GIVEN INFORMATION Block Start

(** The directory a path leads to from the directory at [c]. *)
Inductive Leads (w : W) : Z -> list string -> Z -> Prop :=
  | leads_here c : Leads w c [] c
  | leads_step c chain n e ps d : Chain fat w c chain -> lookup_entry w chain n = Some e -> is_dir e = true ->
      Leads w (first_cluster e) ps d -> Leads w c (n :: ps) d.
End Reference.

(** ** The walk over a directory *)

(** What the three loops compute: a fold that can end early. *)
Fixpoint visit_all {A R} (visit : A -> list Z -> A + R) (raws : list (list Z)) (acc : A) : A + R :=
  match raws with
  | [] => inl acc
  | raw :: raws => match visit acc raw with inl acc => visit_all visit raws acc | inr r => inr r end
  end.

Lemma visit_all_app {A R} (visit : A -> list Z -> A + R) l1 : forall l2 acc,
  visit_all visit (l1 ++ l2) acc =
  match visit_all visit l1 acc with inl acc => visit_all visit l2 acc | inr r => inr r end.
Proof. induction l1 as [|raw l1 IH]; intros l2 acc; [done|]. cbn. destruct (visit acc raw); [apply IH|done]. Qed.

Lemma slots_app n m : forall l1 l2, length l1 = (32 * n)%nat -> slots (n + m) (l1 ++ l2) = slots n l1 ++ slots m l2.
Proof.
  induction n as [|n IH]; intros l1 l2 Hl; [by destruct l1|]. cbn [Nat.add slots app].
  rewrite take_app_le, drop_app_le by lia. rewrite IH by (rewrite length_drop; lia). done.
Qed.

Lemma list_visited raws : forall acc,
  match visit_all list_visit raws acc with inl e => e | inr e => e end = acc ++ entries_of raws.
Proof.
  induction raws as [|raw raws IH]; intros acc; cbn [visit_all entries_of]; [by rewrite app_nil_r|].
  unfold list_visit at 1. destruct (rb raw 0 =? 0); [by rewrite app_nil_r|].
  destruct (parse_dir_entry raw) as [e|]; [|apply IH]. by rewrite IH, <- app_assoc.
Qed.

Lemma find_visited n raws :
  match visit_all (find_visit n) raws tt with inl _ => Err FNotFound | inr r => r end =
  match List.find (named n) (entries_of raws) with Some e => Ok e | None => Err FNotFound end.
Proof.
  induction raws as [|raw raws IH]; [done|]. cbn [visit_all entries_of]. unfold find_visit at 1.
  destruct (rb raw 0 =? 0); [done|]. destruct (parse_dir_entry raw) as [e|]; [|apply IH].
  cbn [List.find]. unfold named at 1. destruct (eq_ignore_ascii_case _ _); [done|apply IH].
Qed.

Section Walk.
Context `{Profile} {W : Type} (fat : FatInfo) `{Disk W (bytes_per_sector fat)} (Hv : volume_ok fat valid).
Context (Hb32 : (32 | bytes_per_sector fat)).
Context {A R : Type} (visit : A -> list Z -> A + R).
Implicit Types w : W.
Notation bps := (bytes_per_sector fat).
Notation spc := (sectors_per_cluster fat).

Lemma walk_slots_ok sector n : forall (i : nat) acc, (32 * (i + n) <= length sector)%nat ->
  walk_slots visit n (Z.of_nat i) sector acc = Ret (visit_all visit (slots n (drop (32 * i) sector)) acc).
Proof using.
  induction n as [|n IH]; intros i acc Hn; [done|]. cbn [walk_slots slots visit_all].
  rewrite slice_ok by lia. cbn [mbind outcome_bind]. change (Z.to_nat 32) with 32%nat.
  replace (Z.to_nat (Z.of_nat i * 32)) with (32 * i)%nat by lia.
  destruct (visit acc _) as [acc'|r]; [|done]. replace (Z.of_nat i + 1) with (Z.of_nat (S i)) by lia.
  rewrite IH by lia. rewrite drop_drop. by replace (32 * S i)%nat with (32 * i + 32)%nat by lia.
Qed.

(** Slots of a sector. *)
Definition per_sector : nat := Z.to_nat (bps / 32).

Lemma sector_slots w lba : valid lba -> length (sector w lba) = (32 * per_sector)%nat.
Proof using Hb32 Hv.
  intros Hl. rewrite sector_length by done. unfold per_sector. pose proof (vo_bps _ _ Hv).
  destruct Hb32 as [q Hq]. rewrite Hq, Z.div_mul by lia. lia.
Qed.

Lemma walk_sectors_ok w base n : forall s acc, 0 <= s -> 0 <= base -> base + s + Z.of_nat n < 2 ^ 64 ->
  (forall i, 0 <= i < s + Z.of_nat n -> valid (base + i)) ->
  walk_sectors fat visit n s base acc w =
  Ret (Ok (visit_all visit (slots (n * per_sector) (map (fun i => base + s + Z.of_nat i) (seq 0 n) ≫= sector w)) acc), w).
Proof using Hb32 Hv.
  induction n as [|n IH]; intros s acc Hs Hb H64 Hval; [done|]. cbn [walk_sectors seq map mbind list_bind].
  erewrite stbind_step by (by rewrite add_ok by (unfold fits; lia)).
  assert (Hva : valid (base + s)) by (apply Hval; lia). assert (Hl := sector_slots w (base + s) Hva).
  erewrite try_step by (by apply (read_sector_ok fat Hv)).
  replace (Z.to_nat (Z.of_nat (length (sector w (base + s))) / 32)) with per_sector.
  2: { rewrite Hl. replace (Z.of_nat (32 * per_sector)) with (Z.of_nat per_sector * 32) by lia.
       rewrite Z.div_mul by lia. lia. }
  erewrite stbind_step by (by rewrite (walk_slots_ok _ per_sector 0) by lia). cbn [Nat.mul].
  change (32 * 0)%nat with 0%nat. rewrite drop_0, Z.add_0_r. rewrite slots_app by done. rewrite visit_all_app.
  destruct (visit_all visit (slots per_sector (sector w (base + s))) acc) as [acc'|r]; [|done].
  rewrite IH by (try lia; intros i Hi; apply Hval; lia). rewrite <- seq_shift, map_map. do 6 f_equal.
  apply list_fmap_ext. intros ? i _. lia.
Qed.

GIVEN INFORMATION Block End
GIVEN INFORMATION Block Start

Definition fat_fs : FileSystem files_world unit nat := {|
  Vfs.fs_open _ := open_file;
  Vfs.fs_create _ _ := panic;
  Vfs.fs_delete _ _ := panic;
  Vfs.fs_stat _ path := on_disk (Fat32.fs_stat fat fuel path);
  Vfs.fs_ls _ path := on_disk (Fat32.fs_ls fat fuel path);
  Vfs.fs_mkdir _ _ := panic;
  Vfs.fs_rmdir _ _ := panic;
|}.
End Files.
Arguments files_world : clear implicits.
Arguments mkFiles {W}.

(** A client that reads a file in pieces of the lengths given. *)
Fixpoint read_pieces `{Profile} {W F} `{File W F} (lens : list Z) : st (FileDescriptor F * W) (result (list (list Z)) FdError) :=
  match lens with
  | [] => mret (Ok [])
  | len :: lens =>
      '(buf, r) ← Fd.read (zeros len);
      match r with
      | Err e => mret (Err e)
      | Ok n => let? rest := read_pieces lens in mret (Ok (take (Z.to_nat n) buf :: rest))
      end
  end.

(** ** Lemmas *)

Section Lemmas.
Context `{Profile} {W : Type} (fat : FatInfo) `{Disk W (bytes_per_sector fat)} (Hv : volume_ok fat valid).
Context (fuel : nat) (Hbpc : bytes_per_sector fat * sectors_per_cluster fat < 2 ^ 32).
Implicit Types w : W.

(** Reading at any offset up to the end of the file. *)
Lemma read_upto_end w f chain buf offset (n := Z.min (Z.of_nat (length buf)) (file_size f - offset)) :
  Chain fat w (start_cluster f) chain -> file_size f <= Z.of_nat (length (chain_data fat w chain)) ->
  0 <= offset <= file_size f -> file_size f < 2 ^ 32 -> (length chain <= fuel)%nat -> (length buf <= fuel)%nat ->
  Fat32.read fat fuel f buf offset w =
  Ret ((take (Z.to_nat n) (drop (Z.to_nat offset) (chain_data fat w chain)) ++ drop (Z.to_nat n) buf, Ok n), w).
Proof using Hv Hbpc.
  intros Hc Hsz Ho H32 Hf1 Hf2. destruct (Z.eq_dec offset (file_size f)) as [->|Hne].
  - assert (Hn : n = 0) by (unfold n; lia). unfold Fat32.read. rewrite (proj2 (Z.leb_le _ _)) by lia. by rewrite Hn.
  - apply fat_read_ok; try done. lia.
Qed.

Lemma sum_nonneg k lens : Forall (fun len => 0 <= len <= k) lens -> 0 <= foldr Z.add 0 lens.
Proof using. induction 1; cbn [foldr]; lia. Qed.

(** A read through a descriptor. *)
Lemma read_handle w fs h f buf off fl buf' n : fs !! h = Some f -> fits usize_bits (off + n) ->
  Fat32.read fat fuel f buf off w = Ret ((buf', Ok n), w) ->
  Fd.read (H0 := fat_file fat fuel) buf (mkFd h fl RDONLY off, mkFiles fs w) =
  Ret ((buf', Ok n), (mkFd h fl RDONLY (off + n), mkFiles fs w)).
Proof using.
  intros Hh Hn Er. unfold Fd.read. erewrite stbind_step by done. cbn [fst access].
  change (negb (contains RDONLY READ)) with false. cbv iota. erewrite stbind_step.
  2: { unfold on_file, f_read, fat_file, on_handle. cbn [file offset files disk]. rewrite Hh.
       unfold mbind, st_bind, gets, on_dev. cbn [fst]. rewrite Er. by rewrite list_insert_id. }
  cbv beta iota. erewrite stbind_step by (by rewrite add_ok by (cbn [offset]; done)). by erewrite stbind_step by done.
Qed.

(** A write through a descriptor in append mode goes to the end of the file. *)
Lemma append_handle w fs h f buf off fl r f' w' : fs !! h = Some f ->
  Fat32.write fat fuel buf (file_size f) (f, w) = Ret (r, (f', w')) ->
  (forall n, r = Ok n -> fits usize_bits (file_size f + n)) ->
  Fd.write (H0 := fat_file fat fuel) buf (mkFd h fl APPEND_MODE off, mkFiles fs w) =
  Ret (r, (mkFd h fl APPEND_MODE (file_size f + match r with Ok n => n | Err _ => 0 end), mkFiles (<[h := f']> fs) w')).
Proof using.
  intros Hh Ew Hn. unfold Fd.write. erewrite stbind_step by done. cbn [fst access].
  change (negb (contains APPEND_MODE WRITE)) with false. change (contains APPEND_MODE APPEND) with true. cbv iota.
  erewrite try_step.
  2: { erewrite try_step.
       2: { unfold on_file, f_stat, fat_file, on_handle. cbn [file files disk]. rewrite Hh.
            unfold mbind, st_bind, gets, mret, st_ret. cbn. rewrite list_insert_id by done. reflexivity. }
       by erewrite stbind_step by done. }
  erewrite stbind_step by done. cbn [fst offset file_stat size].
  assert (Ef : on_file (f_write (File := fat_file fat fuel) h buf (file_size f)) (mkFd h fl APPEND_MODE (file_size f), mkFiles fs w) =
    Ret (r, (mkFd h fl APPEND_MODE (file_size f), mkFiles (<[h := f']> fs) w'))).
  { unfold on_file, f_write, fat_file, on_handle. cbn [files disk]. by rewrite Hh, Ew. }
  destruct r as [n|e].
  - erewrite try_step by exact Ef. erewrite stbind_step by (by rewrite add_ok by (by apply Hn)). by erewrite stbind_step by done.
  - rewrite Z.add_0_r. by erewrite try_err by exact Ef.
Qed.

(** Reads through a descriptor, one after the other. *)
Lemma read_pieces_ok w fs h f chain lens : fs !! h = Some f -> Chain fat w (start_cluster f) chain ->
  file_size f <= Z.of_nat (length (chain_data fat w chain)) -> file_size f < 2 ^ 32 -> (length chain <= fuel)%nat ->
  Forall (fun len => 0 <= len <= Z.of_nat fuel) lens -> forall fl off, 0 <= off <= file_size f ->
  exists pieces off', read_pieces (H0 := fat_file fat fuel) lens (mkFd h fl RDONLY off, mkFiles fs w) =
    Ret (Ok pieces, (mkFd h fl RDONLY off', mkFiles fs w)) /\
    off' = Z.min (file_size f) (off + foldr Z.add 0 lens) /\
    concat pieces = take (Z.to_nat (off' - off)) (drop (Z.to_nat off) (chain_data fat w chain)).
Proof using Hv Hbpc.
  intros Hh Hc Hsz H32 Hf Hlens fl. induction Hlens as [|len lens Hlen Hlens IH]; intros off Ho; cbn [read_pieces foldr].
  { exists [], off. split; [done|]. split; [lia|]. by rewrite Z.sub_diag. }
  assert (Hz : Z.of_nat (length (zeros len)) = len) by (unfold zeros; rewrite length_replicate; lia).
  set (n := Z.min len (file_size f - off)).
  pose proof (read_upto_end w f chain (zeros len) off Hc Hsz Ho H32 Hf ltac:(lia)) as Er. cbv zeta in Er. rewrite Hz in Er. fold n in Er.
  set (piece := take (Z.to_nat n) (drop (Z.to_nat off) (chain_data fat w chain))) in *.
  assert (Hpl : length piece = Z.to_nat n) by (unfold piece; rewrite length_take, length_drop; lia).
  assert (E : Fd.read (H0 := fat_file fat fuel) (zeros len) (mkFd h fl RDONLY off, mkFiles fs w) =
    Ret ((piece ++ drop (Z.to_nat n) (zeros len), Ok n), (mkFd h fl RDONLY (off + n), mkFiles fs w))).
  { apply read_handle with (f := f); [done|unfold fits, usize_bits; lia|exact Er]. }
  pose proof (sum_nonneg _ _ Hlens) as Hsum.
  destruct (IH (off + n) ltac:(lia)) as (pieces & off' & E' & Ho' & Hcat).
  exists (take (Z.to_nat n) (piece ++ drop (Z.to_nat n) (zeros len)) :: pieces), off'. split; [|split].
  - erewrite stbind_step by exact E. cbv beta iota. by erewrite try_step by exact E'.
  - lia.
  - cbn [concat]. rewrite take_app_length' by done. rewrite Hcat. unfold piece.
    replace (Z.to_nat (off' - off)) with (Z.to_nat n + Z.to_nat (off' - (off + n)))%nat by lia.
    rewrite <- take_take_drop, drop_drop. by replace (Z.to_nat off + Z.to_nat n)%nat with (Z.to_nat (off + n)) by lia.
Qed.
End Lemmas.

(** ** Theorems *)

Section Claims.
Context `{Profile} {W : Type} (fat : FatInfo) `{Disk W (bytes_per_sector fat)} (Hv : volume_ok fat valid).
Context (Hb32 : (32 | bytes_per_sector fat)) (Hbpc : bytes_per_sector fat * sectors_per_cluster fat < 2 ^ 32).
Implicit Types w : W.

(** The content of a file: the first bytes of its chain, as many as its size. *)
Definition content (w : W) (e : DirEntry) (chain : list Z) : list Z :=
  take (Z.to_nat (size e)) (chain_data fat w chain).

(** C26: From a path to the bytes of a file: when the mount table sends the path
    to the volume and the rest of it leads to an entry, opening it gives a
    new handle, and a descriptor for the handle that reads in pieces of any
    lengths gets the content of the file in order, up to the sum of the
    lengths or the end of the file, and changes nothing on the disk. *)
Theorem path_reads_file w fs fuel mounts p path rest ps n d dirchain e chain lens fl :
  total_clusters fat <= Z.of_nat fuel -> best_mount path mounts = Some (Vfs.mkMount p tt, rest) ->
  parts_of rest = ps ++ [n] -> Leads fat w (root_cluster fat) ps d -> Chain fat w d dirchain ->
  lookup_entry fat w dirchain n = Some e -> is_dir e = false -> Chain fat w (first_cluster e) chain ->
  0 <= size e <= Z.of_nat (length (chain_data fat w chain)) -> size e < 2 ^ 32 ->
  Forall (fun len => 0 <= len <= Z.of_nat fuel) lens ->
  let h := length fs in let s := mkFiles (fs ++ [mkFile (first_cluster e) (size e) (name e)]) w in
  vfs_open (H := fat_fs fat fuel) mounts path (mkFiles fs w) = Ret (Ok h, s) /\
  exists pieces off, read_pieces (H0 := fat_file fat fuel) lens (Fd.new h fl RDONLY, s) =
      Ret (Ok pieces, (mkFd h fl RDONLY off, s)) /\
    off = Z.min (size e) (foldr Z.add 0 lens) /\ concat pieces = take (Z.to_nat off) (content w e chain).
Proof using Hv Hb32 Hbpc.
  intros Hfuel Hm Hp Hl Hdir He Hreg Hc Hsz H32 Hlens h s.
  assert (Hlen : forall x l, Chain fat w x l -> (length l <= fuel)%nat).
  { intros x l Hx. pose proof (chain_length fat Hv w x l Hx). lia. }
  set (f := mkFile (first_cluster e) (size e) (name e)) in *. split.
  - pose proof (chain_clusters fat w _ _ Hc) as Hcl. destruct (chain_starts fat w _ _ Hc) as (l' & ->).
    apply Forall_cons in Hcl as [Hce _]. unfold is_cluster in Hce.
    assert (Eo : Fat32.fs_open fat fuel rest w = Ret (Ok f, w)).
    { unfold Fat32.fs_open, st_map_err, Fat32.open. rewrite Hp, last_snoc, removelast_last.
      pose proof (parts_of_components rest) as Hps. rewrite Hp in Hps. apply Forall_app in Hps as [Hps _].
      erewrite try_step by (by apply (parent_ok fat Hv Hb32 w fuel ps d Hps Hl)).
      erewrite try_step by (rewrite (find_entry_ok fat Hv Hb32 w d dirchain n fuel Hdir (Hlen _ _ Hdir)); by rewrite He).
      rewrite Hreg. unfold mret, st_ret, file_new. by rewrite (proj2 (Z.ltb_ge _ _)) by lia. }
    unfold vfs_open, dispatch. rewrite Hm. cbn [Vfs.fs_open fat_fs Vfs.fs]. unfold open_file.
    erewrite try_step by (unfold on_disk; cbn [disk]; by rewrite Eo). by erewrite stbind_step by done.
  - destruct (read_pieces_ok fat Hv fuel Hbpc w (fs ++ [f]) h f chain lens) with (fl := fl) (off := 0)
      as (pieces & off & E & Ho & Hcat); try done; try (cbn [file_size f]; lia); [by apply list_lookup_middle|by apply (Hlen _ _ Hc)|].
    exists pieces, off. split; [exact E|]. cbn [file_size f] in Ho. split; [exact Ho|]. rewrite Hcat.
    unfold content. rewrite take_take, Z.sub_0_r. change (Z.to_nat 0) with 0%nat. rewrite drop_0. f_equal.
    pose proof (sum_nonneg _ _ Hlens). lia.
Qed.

GIVEN INFORMATION Block End
GIVEN INFORMATION Block Start

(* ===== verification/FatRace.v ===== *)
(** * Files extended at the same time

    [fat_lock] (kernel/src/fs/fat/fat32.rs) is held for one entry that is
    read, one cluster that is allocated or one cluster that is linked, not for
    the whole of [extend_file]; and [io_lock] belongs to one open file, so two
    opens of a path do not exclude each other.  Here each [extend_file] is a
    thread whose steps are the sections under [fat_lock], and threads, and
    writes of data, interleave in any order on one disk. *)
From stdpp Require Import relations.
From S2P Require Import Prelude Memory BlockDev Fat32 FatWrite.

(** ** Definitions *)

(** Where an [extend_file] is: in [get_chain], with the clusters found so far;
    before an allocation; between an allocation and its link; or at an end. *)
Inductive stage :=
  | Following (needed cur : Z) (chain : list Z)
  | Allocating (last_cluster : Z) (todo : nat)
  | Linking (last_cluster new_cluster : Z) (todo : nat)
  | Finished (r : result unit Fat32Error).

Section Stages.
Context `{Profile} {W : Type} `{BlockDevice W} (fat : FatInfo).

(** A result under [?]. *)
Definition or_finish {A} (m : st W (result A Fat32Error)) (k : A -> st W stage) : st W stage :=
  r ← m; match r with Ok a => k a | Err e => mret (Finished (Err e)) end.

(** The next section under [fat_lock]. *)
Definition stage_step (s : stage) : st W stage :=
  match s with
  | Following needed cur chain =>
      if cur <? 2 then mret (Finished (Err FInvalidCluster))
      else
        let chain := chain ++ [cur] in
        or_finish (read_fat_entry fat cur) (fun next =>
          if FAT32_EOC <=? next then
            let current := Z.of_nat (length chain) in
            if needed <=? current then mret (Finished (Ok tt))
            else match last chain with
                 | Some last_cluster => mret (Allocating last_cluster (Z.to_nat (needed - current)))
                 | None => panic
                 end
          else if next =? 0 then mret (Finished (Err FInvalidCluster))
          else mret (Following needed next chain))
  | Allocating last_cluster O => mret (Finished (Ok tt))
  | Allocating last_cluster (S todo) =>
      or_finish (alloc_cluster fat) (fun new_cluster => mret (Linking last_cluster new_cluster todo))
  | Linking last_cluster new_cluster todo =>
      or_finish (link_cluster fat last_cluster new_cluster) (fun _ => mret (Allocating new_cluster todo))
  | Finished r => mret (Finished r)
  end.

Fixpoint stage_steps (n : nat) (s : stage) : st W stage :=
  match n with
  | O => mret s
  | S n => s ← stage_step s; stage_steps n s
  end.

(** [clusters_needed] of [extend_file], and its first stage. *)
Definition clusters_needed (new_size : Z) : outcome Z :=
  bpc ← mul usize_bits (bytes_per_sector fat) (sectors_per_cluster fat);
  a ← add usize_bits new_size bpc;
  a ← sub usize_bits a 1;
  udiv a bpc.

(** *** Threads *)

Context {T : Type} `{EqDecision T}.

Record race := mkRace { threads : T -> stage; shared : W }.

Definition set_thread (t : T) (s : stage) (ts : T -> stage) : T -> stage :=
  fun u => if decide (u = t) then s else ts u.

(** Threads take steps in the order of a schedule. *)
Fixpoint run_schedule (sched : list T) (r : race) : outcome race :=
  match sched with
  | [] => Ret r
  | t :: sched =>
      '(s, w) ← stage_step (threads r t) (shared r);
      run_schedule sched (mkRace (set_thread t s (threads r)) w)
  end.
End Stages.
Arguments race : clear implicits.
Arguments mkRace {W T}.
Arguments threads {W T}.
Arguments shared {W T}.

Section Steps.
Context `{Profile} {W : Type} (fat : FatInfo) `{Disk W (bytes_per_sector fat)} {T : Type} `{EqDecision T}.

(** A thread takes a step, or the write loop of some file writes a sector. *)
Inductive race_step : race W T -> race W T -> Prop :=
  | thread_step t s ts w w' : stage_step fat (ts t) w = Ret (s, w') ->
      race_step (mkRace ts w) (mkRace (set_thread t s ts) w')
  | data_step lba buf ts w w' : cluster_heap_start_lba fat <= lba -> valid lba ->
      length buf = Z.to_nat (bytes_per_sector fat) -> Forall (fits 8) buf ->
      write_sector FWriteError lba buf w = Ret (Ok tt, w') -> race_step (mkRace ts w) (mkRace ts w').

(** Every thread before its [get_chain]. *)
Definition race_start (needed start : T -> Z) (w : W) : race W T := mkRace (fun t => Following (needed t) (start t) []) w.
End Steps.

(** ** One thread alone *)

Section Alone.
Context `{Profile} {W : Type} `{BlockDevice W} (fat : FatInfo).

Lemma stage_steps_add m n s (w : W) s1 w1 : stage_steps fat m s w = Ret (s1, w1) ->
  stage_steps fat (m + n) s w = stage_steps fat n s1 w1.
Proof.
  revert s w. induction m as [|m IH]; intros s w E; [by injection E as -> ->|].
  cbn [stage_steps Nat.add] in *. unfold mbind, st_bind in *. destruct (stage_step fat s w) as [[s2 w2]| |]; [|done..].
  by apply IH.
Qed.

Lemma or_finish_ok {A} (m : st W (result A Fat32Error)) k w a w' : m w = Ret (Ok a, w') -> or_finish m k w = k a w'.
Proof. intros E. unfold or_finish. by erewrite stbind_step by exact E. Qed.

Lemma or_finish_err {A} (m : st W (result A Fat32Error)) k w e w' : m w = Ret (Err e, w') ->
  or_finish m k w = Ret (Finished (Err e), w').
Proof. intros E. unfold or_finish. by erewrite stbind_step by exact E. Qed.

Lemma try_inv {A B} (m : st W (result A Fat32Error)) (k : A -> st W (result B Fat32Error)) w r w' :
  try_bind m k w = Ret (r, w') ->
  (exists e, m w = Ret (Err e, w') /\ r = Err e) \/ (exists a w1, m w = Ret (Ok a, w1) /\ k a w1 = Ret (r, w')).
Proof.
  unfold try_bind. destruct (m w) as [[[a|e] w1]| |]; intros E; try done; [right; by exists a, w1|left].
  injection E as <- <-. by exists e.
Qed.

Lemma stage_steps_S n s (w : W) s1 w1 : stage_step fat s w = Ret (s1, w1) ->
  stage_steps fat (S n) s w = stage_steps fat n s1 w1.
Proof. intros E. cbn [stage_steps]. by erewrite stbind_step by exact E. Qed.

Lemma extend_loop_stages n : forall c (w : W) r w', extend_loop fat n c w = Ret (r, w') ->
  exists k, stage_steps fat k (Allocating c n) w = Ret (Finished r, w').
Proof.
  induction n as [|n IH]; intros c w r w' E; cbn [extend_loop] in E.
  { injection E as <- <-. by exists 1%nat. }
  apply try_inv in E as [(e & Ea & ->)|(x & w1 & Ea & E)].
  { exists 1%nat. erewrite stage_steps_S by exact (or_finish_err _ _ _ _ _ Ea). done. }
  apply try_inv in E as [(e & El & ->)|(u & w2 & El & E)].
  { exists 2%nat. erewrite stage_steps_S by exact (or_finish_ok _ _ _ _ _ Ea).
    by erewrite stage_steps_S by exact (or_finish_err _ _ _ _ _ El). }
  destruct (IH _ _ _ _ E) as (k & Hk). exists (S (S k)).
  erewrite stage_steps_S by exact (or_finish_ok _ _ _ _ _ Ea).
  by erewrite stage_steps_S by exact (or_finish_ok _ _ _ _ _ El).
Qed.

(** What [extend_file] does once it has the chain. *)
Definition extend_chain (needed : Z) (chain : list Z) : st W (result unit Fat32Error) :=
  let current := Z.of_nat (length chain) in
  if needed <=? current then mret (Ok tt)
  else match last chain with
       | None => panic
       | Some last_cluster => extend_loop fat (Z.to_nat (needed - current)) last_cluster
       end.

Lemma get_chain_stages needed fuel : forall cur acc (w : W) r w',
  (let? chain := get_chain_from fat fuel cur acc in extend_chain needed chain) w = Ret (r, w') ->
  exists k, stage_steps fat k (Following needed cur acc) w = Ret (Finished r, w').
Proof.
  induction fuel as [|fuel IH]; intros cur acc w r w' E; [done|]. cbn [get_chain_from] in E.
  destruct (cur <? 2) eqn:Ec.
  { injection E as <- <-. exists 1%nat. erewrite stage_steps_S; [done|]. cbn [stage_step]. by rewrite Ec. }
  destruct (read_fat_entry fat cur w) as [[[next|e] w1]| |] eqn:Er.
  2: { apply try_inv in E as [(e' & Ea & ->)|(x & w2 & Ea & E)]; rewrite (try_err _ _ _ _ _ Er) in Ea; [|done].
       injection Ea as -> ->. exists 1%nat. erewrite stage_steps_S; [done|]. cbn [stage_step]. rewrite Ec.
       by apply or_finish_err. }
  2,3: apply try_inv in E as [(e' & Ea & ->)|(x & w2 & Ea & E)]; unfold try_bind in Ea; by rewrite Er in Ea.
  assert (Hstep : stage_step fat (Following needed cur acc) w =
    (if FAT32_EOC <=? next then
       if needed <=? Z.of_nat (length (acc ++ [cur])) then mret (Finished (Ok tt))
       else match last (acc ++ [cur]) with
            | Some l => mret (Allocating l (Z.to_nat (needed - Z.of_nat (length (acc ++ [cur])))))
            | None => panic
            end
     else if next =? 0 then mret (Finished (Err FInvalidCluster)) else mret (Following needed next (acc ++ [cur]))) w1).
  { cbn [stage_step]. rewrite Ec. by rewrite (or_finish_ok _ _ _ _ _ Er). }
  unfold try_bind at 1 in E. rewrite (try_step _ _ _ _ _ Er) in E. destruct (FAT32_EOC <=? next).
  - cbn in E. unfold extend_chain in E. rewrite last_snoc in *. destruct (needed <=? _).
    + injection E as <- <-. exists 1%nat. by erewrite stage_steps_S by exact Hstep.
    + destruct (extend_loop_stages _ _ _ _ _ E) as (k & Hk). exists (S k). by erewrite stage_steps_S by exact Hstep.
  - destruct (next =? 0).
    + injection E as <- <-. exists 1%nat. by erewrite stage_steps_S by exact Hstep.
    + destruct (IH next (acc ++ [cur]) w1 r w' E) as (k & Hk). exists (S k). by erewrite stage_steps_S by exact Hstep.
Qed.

GIVEN INFORMATION Block End

** YOUR ASSIGNMENT **
Find the line with "(** The directory" in the entries above. Retype it and each line after it, exactly, through the line with "induction raws as [|raw raws IH]; [done|].", and stop there.

** WORKED SOLUTION **
(** The directory a path leads to from the directory at [c]. *)
Inductive Leads (w : W) : Z -> list string -> Z -> Prop :=
  | leads_here c : Leads w c [] c
  | leads_step c chain n e ps d : Chain fat w c chain -> lookup_entry w chain n = Some e -> is_dir e = true ->
      Leads w (first_cluster e) ps d -> Leads w c (n :: ps) d.
End Reference.

(** ** The walk over a directory *)

(** What the three loops compute: a fold that can end early. *)
Fixpoint visit_all {A R} (visit : A -> list Z -> A + R) (raws : list (list Z)) (acc : A) : A + R :=
  match raws with
  | [] => inl acc
  | raw :: raws => match visit acc raw with inl acc => visit_all visit raws acc | inr r => inr r end
  end.

Lemma visit_all_app {A R} (visit : A -> list Z -> A + R) l1 : forall l2 acc,
  visit_all visit (l1 ++ l2) acc =
  match visit_all visit l1 acc with inl acc => visit_all visit l2 acc | inr r => inr r end.
Proof. induction l1 as [|raw l1 IH]; intros l2 acc; [done|]. cbn. destruct (visit acc raw); [apply IH|done]. Qed.

Lemma slots_app n m : forall l1 l2, length l1 = (32 * n)%nat -> slots (n + m) (l1 ++ l2) = slots n l1 ++ slots m l2.
Proof.
  induction n as [|n IH]; intros l1 l2 Hl; [by destruct l1|]. cbn [Nat.add slots app].
  rewrite take_app_le, drop_app_le by lia. rewrite IH by (rewrite length_drop; lia). done.
Qed.

Lemma list_visited raws : forall acc,
  match visit_all list_visit raws acc with inl e => e | inr e => e end = acc ++ entries_of raws.
Proof.
  induction raws as [|raw raws IH]; intros acc; cbn [visit_all entries_of]; [by rewrite app_nil_r|].
  unfold list_visit at 1. destruct (rb raw 0 =? 0); [by rewrite app_nil_r|].
  destruct (parse_dir_entry raw) as [e|]; [|apply IH]. by rewrite IH, <- app_assoc.
Qed.

Lemma find_visited n raws :
  match visit_all (find_visit n) raws tt with inl _ => Err FNotFound | inr r => r end =
  match List.find (named n) (entries_of raws) with Some e => Ok e | None => Err FNotFound end.
Proof.
  induction raws as [|raw raws IH]; [done|]. cbn [visit_all entries_of]. unfold find_visit at 1.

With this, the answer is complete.